EXERCISE DESCRIPTION
Retype the material exactly, ending with the line containing "Definition DT_RELSZ : Z := 18.".

● ● ● ● ● ● ●

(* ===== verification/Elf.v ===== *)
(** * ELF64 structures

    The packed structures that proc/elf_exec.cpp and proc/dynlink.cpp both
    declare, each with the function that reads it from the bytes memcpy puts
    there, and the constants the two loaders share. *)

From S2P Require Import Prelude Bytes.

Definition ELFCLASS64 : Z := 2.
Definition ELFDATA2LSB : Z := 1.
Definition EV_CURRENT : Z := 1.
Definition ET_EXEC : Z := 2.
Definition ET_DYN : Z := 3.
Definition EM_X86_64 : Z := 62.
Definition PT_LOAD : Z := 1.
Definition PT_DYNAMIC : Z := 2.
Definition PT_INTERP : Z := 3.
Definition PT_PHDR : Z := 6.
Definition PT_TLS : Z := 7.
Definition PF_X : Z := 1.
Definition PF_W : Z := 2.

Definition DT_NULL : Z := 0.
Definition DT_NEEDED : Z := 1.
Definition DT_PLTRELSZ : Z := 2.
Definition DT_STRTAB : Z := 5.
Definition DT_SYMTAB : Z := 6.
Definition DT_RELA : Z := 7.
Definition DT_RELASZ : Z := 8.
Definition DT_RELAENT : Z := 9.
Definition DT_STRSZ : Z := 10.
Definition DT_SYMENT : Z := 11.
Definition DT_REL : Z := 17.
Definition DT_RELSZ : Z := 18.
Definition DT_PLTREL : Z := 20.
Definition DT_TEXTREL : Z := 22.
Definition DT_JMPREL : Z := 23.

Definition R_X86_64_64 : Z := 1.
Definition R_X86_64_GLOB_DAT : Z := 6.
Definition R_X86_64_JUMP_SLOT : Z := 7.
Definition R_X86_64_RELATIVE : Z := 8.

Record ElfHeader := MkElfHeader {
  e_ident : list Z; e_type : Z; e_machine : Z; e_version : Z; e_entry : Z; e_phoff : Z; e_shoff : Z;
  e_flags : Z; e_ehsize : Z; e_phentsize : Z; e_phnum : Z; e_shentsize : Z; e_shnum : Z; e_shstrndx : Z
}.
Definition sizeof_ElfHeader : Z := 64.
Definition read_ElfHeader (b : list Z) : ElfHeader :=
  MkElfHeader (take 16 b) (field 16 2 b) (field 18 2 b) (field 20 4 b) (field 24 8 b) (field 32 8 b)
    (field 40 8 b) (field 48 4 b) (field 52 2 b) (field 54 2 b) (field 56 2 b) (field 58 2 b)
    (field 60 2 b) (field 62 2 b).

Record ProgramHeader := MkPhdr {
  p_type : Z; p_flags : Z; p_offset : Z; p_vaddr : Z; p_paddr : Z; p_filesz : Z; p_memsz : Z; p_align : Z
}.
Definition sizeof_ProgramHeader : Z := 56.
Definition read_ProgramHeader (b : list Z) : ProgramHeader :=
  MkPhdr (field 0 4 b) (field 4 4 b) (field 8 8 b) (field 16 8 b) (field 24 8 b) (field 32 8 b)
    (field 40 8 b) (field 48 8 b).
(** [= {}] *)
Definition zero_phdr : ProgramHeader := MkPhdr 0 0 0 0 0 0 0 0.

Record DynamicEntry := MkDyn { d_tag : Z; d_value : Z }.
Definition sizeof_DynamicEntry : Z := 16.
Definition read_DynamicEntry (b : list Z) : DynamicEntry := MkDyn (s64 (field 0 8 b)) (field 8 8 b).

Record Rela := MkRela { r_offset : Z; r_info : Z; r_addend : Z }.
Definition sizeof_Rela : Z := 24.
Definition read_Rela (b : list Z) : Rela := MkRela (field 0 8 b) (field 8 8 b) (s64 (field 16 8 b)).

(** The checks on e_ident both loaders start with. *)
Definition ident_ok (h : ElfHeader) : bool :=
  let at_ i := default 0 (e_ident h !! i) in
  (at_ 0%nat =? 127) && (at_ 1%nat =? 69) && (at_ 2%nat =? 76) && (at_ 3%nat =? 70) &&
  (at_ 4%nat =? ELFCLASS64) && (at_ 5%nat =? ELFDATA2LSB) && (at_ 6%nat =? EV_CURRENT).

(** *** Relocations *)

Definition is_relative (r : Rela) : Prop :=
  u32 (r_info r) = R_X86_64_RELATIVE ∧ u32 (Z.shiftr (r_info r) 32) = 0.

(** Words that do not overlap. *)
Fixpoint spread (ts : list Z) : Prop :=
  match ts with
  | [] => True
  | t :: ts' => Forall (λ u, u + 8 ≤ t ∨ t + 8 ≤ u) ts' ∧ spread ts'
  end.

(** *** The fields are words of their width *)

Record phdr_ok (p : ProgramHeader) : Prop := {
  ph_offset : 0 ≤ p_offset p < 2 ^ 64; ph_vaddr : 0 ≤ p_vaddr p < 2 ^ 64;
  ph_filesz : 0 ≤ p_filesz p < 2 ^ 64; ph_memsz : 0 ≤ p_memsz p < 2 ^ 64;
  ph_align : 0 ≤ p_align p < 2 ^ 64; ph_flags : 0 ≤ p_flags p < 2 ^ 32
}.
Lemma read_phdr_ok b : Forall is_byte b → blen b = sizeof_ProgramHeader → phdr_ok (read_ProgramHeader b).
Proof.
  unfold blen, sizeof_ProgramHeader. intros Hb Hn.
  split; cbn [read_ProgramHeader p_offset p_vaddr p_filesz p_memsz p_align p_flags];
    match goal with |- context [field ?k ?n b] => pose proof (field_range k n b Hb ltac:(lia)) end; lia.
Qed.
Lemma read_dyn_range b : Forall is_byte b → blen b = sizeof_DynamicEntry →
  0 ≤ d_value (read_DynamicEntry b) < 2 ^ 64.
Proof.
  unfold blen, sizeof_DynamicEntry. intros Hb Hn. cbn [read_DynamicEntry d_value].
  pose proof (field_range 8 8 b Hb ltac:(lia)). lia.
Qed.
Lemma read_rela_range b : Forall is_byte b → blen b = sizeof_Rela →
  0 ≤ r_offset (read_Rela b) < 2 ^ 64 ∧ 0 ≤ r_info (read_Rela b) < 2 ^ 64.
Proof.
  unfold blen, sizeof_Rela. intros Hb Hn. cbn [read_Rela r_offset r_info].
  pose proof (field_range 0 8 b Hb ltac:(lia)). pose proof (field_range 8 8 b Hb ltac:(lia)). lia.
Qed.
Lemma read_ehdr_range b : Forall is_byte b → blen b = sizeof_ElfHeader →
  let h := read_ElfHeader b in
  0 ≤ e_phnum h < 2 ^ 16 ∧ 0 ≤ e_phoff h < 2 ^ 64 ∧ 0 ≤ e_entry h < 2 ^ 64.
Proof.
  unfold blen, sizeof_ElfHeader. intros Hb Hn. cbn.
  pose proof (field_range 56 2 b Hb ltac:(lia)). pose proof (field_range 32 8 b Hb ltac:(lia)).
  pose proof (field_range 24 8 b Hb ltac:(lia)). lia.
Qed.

● ● ● ● ● ● ●

TASK SOLUTION
(* ===== verification/Elf.v ===== *)
(** * ELF64 structures

    The packed structures that proc/elf_exec.cpp and proc/dynlink.cpp both
    declare, each with the function that reads it from the bytes memcpy puts
    there, and the constants the two loaders share. *)

From S2P Require Import Prelude Bytes.

Definition ELFCLASS64 : Z := 2.
Definition ELFDATA2LSB : Z := 1.
Definition EV_CURRENT : Z := 1.
Definition ET_EXEC : Z := 2.
Definition ET_DYN : Z := 3.
Definition EM_X86_64 : Z := 62.
Definition PT_LOAD : Z := 1.
Definition PT_DYNAMIC : Z := 2.
Definition PT_INTERP : Z := 3.
Definition PT_PHDR : Z := 6.
Definition PT_TLS : Z := 7.
Definition PF_X : Z := 1.
Definition PF_W : Z := 2.

Definition DT_NULL : Z := 0.
Definition DT_NEEDED : Z := 1.
Definition DT_PLTRELSZ : Z := 2.
Definition DT_STRTAB : Z := 5.
Definition DT_SYMTAB : Z := 6.
Definition DT_RELA : Z := 7.
Definition DT_RELASZ : Z := 8.
Definition DT_RELAENT : Z := 9.
Definition DT_STRSZ : Z := 10.
Definition DT_SYMENT : Z := 11.
Definition DT_REL : Z := 17.
Definition DT_RELSZ : Z := 18.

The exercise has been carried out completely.